CDX-301g · Module 3

Rollback on Failure

3 min read

Rollback is the safety net for multi-agent pipelines. When a quality gate fails and context-enriched retry cannot fix the issue, the pipeline must revert to a known-good state. Without rollback, a failed pipeline leaves the codebase in a partially modified state — some agents' changes applied, others not — that is worse than the original state. Rollback strategies must be designed into the pipeline from the start, not bolted on after the first failure.

Git provides the natural rollback mechanism for code-producing agents. Each agent works on a branch, and rollback means deleting or resetting that branch. For the overall pipeline, a pre-pipeline tag or commit hash marks the rollback point.

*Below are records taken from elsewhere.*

Definition parse_directive (lex : Lexer) (start : nat) : Token * Lexer :=
  let first := peek lex in
  if is_alpha first then
    let lex' := advance_while is_alnum (snd (advance lex)) in
    (make_token lex' TOK_DIRECTIVE start, lex')
  else if is_digit first then
    let peek_pos := current lex in
    let lex' := advance_while is_digit (snd (advance lex)) in
    let len := (current lex' - peek_pos)%nat in
    let c0 := char_at (source lex) peek_pos in
    let c1 := char_at (source lex) (S peek_pos) in
    if Nat.eqb len 2 &&
       ((Ascii.eqb c0 "0" && Ascii.eqb c1 "8") || (Ascii.eqb c0 "1" && Ascii.eqb c1 "6")
        || (Ascii.eqb c0 "2" && Ascii.eqb c1 "4") || (Ascii.eqb c0 "3" && Ascii.eqb c1 "2"))
    then (make_token lex' TOK_DIRECTIVE start, lex')
    else
      let lex'' := set_current lex' peek_pos in
      (make_token lex'' TOK_BANG start, lex'')
  else (make_token lex TOK_BANG start, lex).

(** The look-behind of [parse_macro_or_anon]: [p] walks from [start] down to
    [line_start]; [n] is [p - line_start]. *)
Fixpoint only_whitespace_before (src : list ascii) (line_start : nat) (n : nat) : bool :=
  match n with
  | O => true
  | S n' =>
      let c := char_at src (line_start + n') in
      if Ascii.eqb c ":" then true
      else if negb (Ascii.eqb c " " || Ascii.eqb c TAB) then false
      else only_whitespace_before src line_start n'
  end.

Definition is_plus (c : ascii) : bool := Ascii.eqb c "+".
Definition is_minus (c : ascii) : bool := Ascii.eqb c "-".

Definition parse_macro_or_anon (lex : Lexer) (start : nat) : Token * Lexer :=
  let plus_count := 1 + Z.of_nat (scan is_plus (remaining lex)) in
  let lex1 := advance_while is_plus lex in
  if (plus_count =? 1) && is_alpha (peek lex1) then
    if only_whitespace_before (source lex1) (line_start lex1) (start - line_start lex1)
    then
      let lex2 := advance_while is_alnum lex1 in
      (make_token lex2 TOK_MACRO_CALL start, lex2)
    else (make_token lex1 TOK_PLUS start, lex1)
  else
    let c := peek lex1 in
    if (plus_count =? 1) &&
       (is_digit c || Ascii.eqb c "$" || Ascii.eqb c "%" || Ascii.eqb c "("
        || Ascii.eqb c SQUOTE || Ascii.eqb c "*" || Ascii.eqb c "<" || Ascii.eqb c ">"
        || Ascii.eqb c "-" || Ascii.eqb c "~" || Ascii.eqb c "!")
    then (make_token lex1 TOK_PLUS start, lex1)
    else (with_number (make_token lex1 TOK_ANON_FWD start) plus_count, lex1).

Definition parse_anon_back (lex : Lexer) (start : nat) : Token * Lexer :=
  let minus_count := 1 + Z.of_nat (scan is_minus (remaining lex)) in
  let lex1 := advance_while is_minus lex in
  let c := peek lex1 in
  if (minus_count =? 1) &&
     (is_digit c || Ascii.eqb c "$" || Ascii.eqb c "%" || Ascii.eqb c "(" || is_alpha c)
  then (make_token lex1 TOK_MINUS start, lex1)
  else (with_number (make_token lex1 TOK_ANON_BACK start) minus_count, lex1).

Definition lexer_init (src : list ascii) : Lexer := mkLexer src O O 1.

(** The final [switch (c)] of [lexer_next]. *)
Definition single_char_token (c : ascii) : option TokenType :=
  if Ascii.eqb c "*" then Some TOK_STAR
  else if Ascii.eqb c "/" then Some TOK_SLASH
  else if Ascii.eqb c "%" then Some TOK_PERCENT
  else if Ascii.eqb c "&" then Some TOK_AMP
  else if Ascii.eqb c "|" then Some TOK_PIPE
  else if Ascii.eqb c "^" then Some TOK_CARET
  else if Ascii.eqb c "~" then Some TOK_TILDE
  else if Ascii.eqb c "!" then Some TOK_BANG
  else if Ascii.eqb c "=" then Some TOK_EQ
  else if Ascii.eqb c "(" then Some TOK_LPAREN
  else if Ascii.eqb c ")" then Some TOK_RPAREN
  else if Ascii.eqb c "{" then Some TOK_LBRACE
  else if Ascii.eqb c "}" then Some TOK_RBRACE
  else if Ascii.eqb c "[" then Some TOK_LBRACKET
  else if Ascii.eqb c "]" then Some TOK_RBRACKET
  else if Ascii.eqb c "," then Some TOK_COMMA
  else if Ascii.eqb c ":" then Some TOK_COLON
  else if Ascii.eqb c "#" then Some TOK_HASH
  else if Ascii.eqb c "." then Some TOK_ERROR
  else None.

Definition lexer_next (lex0 : Lexer) : Token * Lexer :=
  let lex := skip_whitespace lex0 in
  if is_at_end lex then (make_token lex TOK_EOF (current lex), lex)
  else
    let start := current lex in
    let (c, lex1) := advance lex in
    if Ascii.eqb c LF then
      (make_token lex1 TOK_EOL start,
       mkLexer (source lex1) (current lex1) (current lex1) (line lex1 + 1))
    else if Ascii.eqb c "$" then parse_hex lex1 start
    else if Ascii.eqb c "%" && is_binary_digit (peek lex1) then parse_binary lex1 start
    else if is_digit c then parse_decimal lex1 start
    else if Ascii.eqb c SQUOTE then parse_char lex1 start
    else if Ascii.eqb c DQUOTE then parse_string lex1 start
    else if is_alpha c then parse_identifier lex1 start
    else if Ascii.eqb c "." && is_alpha (peek lex1) then parse_local_label lex1 start
    else if Ascii.eqb c "!" && is_alnum (peek lex1) then parse_directive lex1 start
    else if Ascii.eqb c "+" then parse_macro_or_anon lex1 start
    else if Ascii.eqb c "-" then parse_anon_back lex1 start
    else if Ascii.eqb c "<" then
      let (m1, l1) := match_char lex1 "<" in
      if m1 then (make_token l1 TOK_LSHIFT start, l1) else
      let (m2, l2) := match_char lex1 "=" in
      if m2 then (make_token l2 TOK_LE start, l2) else
      let (m3, l3) := match_char lex1 ">" in
      if m3 then (make_token l3 TOK_NE start, l3) else
      (make_token lex1 TOK_LT start, lex1)
    else if Ascii.eqb c ">" then
      let (m1, l1) := match_char lex1 ">" in
      if m1 then (make_token l1 TOK_RSHIFT start, l1) else
      let (m2, l2) := match_char lex1 "=" in
      if m2 then (make_token l2 TOK_GE start, l2) else
      (make_token lex1 TOK_GT start, lex1)
    else
      match single_char_token c with
      | Some ty => (make_token lex1 ty start, lex1)
      | None => (error_token lex1 "unexpected character", lex1)
      end.

(** The text a token covers ([token_text]). *)
Definition token_text (src : list ascii) (tok : Token) : list ascii :=
  match tok_start tok with
  | InSource p => firstn (Z.to_nat (tok_length tok)) (skipn p src)
  | Message m => list_ascii_of_string m
  end.




End Lexer.

Definition src_of (s : string) : list ascii := list_ascii_of_string s.


(** * The symbol store and the anonymous-label tracker ([symbols.c]) *)

Module Symbols.

(** [SymbolFlags] *)
Definition SYM_NONE : Z := 0.
Definition SYM_DEFINED : Z := 1.
Definition SYM_ZEROPAGE : Z := 2.
Definition SYM_CONSTANT : Z := 4.
Definition SYM_REFERENCED : Z := 8.
Definition SYM_LOCAL : Z := 16.
Definition SYM_EXPORTED : Z := 32.
Definition SYM_FORCE_UPDATE : Z := 64.

(** [flags & bit] as a truth value. *)
Definition has_flag (flags bit : Z) : bool := negb (Z.land flags bit =? 0).

Record Symbol : Set := mkSymbol {
  name : string;
  display_name : string;
  value : Z;            (* int32_t *)
  flags : Z;            (* uint8_t *)
  file : string;
  line : Z
}.

(** The hash table: [buckets] is the array of chains, heads first. *)
Record SymbolTable : Set := mkSymbolTable {
  buckets : list (list Symbol);
  size : Z;
  count : Z
}.

(** [hash = ((hash << 5) + hash) + toupper(c)] on an [unsigned int]. *)
Fixpoint hash_loop (str : string) (hash : Z) : Z :=
  match str with
  | EmptyString => hash
  | String c str' =>
      hash_loop str' (to_uint32 (to_uint32 (to_uint32 (Z.shiftl hash 5) + hash) + code (toupper c)))
  end.

Definition hash_symbol (str : string) : Z := hash_loop str 5381.

Fixpoint str_equal_nocase (a b : string) : bool :=
  match a, b with
  | String ca a', String cb b' =>
      if negb (Ascii.eqb (toupper ca) (toupper cb)) then false
      else str_equal_nocase a' b'
  | EmptyString, EmptyString => true
  | _, _ => false
  end.

Definition symbol_table_create (size : Z) : SymbolTable :=
  mkSymbolTable (repeat [] (Z.to_nat size)) size 0.

Definition bucket_of (table : SymbolTable) (nm : string) : nat :=
  Z.to_nat (hash_symbol nm mod size table).

Definition chain_at (table : SymbolTable) (b : nat) : list Symbol :=
  nth b (buckets table) [].

Definition set_value_flags (sym : Symbol) (v f : Z) : Symbol :=
  mkSymbol (name sym) (display_name sym) v f (file sym) (line sym).

(** The chain walk of [symbol_define].  [None]: no entry carries the name;
    [Some (None, chain)]: the entry is a constant and the call is refused;
    [Some (Some sym, chain')]: the entry was updated in place. *)
Fixpoint chain_define (chain : list Symbol) (nm : string) (v fl : Z)
  : option (option Symbol * list Symbol) :=
  match chain with
  | [] => None
  | sym :: chain' =>
      if str_equal_nocase (name sym) nm then
        if has_flag (flags sym) SYM_CONSTANT then
          if has_flag fl SYM_FORCE_UPDATE then
            let f1 := to_uint8 (Z.land (flags sym) (Z.lnot SYM_CONSTANT)) in
            let sym' := set_value_flags sym v
                          (to_uint8 (Z.lor f1 (Z.lor (Z.land fl (Z.lnot SYM_FORCE_UPDATE)) SYM_DEFINED))) in
            Some (Some sym', sym' :: chain')
          else Some (None, chain)
        else
          let sym' := set_value_flags sym v
                        (to_uint8 (Z.lor (flags sym) (Z.lor (Z.land fl (Z.lnot SYM_FORCE_UPDATE)) SYM_DEFINED))) in
          Some (Some sym', sym' :: chain')
      else
        match chain_define chain' nm v fl with
        | None => None
        | Some (r, chain'') => Some (r, sym :: chain'')
        end
  end.

Definition set_bucket (table : SymbolTable) (b : nat) (chain : list Symbol) (cnt : Z) : SymbolTable :=
  mkSymbolTable (<[b := chain]> (buckets table)) (size table) cnt.

(** [symbol_define] on a table and a name that are not null; allocation
    does not fail.  The result is the returned pointer ([None] for NULL)
    and the table afterwards. *)
Definition symbol_define (table : SymbolTable) (nm : string) (v : Z) (fl : Z)
                         (fi : string) (ln : Z) : option Symbol * SymbolTable :=
  let bucket := bucket_of table nm in
  match chain_define (chain_at table bucket) nm v fl with
  | Some (Some sym', chain') => (Some sym', set_bucket table bucket chain' (count table))
  | Some (None, _) => (None, table)
  | None =>
      let sym := mkSymbol nm nm v (to_uint8 (Z.lor fl SYM_DEFINED)) fi ln in
      (Some sym, set_bucket table bucket (sym :: chain_at table bucket) (count table + 1))
  end.

(** The entry a granted update leaves: the value is overwritten, CONSTANT
    is cleared first if it was set, then the request's bits without
    FORCE_UPDATE and DEFINED are or-ed in. *)
Definition updated (old : Symbol) (v fl : Z) : Symbol :=
  let kept := if has_flag (flags old) SYM_CONSTANT
              then to_uint8 (Z.land (flags old) (Z.lnot SYM_CONSTANT)) else flags old in
  set_value_flags old v
    (to_uint8 (Z.lor kept (Z.lor (Z.land fl (Z.lnot SYM_FORCE_UPDATE)) SYM_DEFINED))).

(** The name as the hash and the comparison see it. *)
Fixpoint upper (s : string) : string :=
  match s with
  | String c s' => String (toupper c) (upper s')
  | EmptyString => EmptyString
  end.

(** A table as [symbol_table_create] builds it for a positive size: the
    array has [size] chains. *)
Definition table_ok (table : SymbolTable) : bool :=
  (0 <? size table) && Nat.eqb (length (buckets table)) (Z.to_nat (size table)).

Fixpoint chain_lookup (chain : list Symbol) (nm : string) : option Symbol :=
  match chain with
  | [] => None
  | sym :: chain' => if str_equal_nocase (name sym) nm then Some sym else chain_lookup chain' nm
  end.

Definition symbol_lookup (table : SymbolTable) (nm : string) : option Symbol :=
  chain_lookup (chain_at table (bucket_of table nm)) nm.

Definition symbol_is_defined (table : SymbolTable) (nm : string) : bool :=
  match symbol_lookup table nm with
  | Some sym => has_flag (flags sym) SYM_DEFINED
  | None => false
  end.

(** *** Anonymous labels *)

Record AnonLabel : Set := mkAnonLabel {
  address : Z;          (* uint16_t *)
  afile : string;
  aline : Z
}.

(** The two arrays with their counts (the length of each list); growing an
    array does not fail.  [anon_reset_pass] and [anon_clear] only reset
    counts, so entries beyond a count are never read again and are dropped
    here. *)
Record AnonLabels : Set := mkAnonLabels {
  forward : list AnonLabel;
  forward_index : Z;
  backward : list AnonLabel
}.

Definition forward_count (anon : AnonLabels) : Z := Z.of_nat (length (forward anon)).
Definition backward_count (anon : AnonLabels) : Z := Z.of_nat (length (backward anon)).

Definition anon_create : AnonLabels := mkAnonLabels [] 0 [].

Definition anon_reset_pass (anon : AnonLabels) : AnonLabels :=
  mkAnonLabels (forward anon) 0 [].

Definition anon_clear (anon : AnonLabels) : AnonLabels := mkAnonLabels [] 0 [].

Definition anon_define_forward (anon : AnonLabels) (addr : Z) (fi : string) (ln : Z) : AnonLabels :=
  mkAnonLabels (forward anon ++ [mkAnonLabel (to_uint16 addr) fi ln])
               (forward_index anon) (backward anon).

Definition anon_define_backward (anon : AnonLabels) (addr : Z) (fi : string) (ln : Z) : AnonLabels :=
  mkAnonLabels (forward anon) (forward_index anon)
               (backward anon ++ [mkAnonLabel (to_uint16 addr) fi ln]).

(** A read of [arr[i]]; the callers have checked the index. *)
Definition label_at (arr : list AnonLabel) (i : Z) : Z :=
  match arr !! Z.to_nat i with
  | Some l => to_uint16 (address l)
  | None => 0
  end.

Definition anon_resolve_forward (anon : option AnonLabels) (cnt : Z) : Z :=
  match anon with
  | None => -1
  | Some a =>
      if cnt <? 1 then -1
      else
        let target_index := forward_index a + cnt - 1 in
        if forward_count a <=? target_index then -1
        else label_at (forward a) target_index
  end.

Three rollback scopes cover production needs: agent-level rollback (reset one agent's branch, re-run that agent), pipeline-level rollback (reset everything to the pre-pipeline state, start over), and partial rollback (keep successful agents' work, re-run only the failed agents with adjusted prompts).

import subprocess
from dataclasses import dataclass

@dataclass
class PipelineCheckpoint:
    commit_hash: str
    agent_branches: dict[str, str]  # agent_name -> branch_name

def create_checkpoint() -> PipelineCheckpoint:
    """Capture the current state before pipeline execution."""
    result = subprocess.run(
        ["git", "rev-parse", "HEAD"],
        capture_output=True, text=True
    )
    return PipelineCheckpoint(
        commit_hash=result.stdout.strip(),
        agent_branches={},
    )

def rollback_agent(checkpoint: PipelineCheckpoint, agent: str):
    """Rollback a single agent's branch."""
    branch = checkpoint.agent_branches.get(agent)
    if branch:
        subprocess.run(["git", "branch", "-D", branch])
        print(f"Rolled back {agent}: deleted branch {branch}")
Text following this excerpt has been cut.